▸ **Problem to work on**: From the data below, set down exactly the lines between the one holding "lazymatch goal with |- reads_at" and the one holding "vkCmdEndQuery _ _ |", inclusive, and no others.

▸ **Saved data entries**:

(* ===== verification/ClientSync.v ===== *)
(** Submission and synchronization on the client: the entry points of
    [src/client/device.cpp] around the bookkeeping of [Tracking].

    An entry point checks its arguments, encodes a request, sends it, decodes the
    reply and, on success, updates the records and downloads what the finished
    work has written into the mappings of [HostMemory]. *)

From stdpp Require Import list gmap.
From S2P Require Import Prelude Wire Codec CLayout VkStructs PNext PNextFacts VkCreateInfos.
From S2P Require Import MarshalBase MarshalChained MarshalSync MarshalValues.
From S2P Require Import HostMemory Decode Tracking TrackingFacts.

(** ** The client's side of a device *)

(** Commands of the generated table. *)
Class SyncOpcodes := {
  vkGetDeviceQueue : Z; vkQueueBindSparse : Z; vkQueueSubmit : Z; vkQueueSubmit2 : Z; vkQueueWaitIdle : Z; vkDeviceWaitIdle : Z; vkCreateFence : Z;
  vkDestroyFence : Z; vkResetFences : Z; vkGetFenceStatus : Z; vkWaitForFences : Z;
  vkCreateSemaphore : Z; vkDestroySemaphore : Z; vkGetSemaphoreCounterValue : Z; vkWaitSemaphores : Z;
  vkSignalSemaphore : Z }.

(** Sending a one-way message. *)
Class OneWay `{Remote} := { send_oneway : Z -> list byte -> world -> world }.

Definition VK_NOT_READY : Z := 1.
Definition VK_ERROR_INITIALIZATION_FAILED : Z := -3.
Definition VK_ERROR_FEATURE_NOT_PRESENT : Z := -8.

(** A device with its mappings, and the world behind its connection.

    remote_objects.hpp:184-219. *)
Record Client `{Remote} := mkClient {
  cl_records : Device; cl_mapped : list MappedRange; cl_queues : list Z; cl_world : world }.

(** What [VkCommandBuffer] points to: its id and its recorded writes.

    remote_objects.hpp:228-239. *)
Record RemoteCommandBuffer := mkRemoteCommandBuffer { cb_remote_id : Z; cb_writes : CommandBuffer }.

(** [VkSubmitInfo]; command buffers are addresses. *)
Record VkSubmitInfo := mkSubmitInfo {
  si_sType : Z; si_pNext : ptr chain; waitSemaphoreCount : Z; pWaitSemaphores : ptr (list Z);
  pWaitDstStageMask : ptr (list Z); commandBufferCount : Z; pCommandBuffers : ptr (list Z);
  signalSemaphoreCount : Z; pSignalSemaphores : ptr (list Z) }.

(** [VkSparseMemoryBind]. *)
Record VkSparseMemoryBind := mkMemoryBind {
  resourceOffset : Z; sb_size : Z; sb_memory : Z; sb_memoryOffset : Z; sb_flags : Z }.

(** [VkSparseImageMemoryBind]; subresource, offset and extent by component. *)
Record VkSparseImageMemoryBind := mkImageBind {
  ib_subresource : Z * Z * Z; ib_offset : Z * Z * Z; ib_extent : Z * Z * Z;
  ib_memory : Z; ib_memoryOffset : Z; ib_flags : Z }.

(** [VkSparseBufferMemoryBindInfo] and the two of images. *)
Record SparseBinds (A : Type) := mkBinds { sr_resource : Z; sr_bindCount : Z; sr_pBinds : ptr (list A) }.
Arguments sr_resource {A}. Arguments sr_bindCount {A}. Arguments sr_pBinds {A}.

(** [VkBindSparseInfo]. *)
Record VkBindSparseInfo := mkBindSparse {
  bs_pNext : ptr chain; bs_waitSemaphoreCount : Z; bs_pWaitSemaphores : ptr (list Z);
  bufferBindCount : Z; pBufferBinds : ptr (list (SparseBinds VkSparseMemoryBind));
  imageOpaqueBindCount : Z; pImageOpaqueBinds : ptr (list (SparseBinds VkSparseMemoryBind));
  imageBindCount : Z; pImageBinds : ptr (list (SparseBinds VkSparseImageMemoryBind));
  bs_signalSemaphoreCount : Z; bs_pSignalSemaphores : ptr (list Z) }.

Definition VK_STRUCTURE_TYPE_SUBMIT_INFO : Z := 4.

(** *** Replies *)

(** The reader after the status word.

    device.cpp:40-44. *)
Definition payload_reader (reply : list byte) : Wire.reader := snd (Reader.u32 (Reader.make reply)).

---

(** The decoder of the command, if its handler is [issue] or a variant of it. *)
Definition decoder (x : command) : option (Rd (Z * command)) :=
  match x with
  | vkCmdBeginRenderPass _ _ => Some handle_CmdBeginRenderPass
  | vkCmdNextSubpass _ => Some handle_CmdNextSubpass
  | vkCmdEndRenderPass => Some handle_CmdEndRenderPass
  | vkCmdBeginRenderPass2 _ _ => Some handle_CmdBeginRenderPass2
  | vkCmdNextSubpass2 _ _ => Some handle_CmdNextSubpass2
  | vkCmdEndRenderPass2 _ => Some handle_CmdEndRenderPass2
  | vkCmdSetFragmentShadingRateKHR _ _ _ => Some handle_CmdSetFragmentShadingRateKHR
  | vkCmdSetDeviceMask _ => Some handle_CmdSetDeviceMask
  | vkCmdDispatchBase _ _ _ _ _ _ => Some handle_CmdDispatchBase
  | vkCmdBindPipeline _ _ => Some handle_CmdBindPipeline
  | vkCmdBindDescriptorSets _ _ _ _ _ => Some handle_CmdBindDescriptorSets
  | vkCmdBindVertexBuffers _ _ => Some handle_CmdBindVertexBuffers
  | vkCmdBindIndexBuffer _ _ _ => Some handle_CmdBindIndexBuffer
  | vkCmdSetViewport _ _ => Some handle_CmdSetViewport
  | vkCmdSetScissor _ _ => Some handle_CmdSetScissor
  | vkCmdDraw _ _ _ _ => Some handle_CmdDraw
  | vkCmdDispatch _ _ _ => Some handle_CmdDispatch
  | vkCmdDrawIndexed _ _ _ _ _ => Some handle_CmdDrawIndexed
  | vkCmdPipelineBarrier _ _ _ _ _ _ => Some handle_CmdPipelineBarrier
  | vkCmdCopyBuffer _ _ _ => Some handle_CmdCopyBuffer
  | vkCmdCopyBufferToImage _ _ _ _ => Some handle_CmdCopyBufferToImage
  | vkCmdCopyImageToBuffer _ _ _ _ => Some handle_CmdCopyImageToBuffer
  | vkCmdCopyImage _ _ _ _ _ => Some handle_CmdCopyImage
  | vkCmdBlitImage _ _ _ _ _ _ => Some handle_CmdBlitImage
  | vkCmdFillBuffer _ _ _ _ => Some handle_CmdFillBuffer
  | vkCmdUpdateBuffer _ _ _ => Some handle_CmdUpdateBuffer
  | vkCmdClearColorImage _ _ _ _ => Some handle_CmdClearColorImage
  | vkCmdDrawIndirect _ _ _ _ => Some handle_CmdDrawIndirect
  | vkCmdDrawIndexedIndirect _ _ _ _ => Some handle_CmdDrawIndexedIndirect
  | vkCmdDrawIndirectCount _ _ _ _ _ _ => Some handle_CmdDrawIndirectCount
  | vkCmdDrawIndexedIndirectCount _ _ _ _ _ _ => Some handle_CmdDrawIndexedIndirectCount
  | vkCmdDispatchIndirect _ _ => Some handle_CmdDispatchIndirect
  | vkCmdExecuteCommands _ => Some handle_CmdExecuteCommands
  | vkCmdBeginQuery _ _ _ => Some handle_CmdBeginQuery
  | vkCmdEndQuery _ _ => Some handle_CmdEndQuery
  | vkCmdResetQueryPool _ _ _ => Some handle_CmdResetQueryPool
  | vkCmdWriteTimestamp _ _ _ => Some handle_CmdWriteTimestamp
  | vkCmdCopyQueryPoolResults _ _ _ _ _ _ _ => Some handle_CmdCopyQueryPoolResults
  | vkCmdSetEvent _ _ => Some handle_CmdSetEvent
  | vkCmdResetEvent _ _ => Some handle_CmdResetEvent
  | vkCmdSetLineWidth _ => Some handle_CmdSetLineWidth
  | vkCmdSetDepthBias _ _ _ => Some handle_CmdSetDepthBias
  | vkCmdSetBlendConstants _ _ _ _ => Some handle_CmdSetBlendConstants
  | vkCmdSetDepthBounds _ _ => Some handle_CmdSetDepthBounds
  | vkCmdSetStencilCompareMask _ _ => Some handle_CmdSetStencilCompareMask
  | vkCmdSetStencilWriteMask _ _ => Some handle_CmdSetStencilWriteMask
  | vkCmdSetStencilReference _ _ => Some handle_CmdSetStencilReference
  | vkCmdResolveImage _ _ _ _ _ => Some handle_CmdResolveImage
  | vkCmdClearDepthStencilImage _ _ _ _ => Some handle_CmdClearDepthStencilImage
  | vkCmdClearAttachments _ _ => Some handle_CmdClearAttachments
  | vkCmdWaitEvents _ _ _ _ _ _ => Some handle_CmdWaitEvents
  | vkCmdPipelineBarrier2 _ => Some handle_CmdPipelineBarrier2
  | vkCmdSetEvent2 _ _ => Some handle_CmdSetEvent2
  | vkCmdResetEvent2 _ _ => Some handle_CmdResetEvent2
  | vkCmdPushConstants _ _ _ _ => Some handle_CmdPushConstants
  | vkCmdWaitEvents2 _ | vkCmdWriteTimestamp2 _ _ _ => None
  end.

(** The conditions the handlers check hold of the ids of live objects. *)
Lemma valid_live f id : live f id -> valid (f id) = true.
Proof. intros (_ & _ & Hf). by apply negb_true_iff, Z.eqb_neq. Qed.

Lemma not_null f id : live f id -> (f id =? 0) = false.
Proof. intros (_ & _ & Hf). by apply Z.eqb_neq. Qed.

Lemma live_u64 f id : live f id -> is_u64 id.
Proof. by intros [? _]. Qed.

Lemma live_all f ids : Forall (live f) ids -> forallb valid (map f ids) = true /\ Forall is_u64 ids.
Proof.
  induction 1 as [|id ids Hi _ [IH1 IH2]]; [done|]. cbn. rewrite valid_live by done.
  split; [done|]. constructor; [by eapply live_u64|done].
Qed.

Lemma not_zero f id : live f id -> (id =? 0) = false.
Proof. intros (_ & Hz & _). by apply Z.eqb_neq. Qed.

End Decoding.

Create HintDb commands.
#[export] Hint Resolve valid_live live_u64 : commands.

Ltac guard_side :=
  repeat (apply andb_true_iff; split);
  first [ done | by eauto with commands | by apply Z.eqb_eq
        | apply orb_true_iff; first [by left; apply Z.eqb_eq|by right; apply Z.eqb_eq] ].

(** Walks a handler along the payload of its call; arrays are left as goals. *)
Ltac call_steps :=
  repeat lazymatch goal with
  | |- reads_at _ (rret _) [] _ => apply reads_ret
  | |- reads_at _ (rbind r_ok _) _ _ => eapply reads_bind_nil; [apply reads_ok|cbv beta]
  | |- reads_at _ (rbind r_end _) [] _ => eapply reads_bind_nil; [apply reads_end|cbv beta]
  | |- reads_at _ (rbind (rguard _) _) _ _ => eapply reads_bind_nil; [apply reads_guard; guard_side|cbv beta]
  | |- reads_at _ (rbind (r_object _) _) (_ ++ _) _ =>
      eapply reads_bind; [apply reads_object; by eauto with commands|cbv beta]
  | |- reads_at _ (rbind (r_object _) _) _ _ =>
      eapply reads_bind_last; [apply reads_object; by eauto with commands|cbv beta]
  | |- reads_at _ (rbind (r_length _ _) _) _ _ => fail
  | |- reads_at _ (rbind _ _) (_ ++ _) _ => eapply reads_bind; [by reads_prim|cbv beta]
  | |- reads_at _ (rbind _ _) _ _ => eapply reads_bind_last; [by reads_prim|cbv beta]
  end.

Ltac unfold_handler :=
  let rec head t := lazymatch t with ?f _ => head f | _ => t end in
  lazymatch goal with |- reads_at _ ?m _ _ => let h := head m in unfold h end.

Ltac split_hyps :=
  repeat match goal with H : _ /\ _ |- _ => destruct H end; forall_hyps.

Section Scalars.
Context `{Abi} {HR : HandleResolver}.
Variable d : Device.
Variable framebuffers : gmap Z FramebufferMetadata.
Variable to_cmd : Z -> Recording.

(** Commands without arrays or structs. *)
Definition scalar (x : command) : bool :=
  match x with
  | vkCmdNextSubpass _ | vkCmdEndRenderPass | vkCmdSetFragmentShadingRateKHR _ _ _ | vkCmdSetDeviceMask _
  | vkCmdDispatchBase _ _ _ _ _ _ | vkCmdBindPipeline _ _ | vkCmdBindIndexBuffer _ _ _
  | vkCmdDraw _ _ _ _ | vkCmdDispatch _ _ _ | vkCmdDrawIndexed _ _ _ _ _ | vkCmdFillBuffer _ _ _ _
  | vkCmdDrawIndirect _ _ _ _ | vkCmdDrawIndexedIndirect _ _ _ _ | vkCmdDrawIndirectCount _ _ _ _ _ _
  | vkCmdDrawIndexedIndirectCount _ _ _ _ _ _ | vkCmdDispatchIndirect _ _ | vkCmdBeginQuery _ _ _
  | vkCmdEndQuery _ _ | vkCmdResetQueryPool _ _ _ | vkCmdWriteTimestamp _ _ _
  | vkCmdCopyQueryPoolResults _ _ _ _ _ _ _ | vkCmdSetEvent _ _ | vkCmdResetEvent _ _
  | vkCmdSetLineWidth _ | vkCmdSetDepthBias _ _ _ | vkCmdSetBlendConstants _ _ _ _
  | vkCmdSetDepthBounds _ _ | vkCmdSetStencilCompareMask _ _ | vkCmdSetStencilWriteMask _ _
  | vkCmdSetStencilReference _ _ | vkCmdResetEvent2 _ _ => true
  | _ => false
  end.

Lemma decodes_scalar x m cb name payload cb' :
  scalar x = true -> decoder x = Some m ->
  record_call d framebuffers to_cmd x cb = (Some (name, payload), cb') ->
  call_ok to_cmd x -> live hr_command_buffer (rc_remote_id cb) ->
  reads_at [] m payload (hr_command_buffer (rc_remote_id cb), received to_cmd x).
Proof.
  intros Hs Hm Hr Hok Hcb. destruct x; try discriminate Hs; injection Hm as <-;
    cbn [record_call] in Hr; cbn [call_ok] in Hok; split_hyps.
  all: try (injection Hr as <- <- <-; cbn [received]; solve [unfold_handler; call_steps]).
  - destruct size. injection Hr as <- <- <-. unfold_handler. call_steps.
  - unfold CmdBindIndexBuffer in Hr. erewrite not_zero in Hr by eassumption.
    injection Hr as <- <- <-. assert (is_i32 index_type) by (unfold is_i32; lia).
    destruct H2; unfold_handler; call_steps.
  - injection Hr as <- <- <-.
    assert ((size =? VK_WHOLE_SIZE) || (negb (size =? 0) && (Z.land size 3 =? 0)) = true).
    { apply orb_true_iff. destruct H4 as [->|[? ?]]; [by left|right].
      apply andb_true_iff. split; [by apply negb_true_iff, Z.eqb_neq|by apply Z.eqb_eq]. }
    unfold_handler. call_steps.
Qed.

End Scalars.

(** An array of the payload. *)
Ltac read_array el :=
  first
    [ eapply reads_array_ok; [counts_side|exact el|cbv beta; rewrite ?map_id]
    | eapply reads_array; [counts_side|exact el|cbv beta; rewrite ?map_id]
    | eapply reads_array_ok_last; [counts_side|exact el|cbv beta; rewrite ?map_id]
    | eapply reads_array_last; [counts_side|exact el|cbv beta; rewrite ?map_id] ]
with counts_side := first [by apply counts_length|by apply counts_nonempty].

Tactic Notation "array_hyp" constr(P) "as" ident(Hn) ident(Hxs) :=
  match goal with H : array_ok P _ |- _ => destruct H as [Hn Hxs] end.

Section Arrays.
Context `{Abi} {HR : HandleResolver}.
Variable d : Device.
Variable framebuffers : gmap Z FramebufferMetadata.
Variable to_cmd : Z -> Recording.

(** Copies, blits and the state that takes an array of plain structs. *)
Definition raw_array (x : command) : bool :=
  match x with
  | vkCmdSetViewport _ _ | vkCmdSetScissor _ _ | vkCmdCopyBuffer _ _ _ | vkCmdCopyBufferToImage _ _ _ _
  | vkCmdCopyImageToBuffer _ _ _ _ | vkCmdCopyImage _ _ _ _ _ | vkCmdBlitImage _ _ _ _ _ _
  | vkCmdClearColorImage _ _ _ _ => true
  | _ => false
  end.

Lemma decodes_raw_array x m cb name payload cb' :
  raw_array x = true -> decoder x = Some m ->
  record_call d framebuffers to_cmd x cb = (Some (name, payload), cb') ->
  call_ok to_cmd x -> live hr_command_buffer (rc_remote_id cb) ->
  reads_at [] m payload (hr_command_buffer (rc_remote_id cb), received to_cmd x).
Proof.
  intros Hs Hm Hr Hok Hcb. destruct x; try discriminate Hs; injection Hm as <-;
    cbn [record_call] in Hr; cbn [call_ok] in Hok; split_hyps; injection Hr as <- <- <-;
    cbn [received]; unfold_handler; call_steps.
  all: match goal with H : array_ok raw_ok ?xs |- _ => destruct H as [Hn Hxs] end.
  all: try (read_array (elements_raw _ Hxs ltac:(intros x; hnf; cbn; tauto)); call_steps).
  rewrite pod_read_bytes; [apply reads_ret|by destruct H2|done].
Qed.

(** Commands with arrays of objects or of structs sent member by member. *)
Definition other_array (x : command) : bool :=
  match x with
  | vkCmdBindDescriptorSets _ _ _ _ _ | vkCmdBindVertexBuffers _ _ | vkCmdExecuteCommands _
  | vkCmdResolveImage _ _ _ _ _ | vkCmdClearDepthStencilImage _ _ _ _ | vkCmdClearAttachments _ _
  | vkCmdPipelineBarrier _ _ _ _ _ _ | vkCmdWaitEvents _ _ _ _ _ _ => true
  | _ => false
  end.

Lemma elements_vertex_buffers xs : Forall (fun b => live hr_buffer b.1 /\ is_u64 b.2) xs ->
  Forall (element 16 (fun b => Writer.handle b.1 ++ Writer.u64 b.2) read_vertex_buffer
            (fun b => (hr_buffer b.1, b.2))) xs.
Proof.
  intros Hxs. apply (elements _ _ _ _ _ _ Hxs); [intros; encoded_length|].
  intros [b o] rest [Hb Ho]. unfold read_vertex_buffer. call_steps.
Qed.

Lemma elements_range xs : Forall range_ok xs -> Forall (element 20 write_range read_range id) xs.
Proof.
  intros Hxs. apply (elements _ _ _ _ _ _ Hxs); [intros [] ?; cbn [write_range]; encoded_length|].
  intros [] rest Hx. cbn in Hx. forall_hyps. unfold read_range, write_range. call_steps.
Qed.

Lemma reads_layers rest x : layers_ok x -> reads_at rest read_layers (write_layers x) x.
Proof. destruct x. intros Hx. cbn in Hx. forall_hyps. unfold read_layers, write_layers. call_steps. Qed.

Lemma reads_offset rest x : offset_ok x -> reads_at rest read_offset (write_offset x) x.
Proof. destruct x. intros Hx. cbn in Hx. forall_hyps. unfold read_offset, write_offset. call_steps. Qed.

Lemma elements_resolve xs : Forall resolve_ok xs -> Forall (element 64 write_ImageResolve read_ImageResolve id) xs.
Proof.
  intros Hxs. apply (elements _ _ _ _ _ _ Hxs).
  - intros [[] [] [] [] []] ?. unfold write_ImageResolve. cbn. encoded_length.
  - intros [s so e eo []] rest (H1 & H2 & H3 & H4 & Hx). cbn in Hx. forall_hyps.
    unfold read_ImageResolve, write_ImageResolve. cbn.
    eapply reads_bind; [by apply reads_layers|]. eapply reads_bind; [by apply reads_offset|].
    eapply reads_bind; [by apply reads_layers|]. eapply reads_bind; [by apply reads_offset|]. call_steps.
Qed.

▸ **Response to the exercise**:
  lazymatch goal with |- reads_at _ ?m _ _ => let h := head m in unfold h end.

Ltac split_hyps :=
  repeat match goal with H : _ /\ _ |- _ => destruct H end; forall_hyps.

Section Scalars.
Context `{Abi} {HR : HandleResolver}.
Variable d : Device.
Variable framebuffers : gmap Z FramebufferMetadata.
Variable to_cmd : Z -> Recording.

(** Commands without arrays or structs. *)
Definition scalar (x : command) : bool :=
  match x with
  | vkCmdNextSubpass _ | vkCmdEndRenderPass | vkCmdSetFragmentShadingRateKHR _ _ _ | vkCmdSetDeviceMask _
  | vkCmdDispatchBase _ _ _ _ _ _ | vkCmdBindPipeline _ _ | vkCmdBindIndexBuffer _ _ _
  | vkCmdDraw _ _ _ _ | vkCmdDispatch _ _ _ | vkCmdDrawIndexed _ _ _ _ _ | vkCmdFillBuffer _ _ _ _
  | vkCmdDrawIndirect _ _ _ _ | vkCmdDrawIndexedIndirect _ _ _ _ | vkCmdDrawIndirectCount _ _ _ _ _ _
  | vkCmdDrawIndexedIndirectCount _ _ _ _ _ _ | vkCmdDispatchIndirect _ _ | vkCmdBeginQuery _ _ _
  | vkCmdEndQuery _ _ | vkCmdResetQueryPool _ _ _ | vkCmdWriteTimestamp _ _ _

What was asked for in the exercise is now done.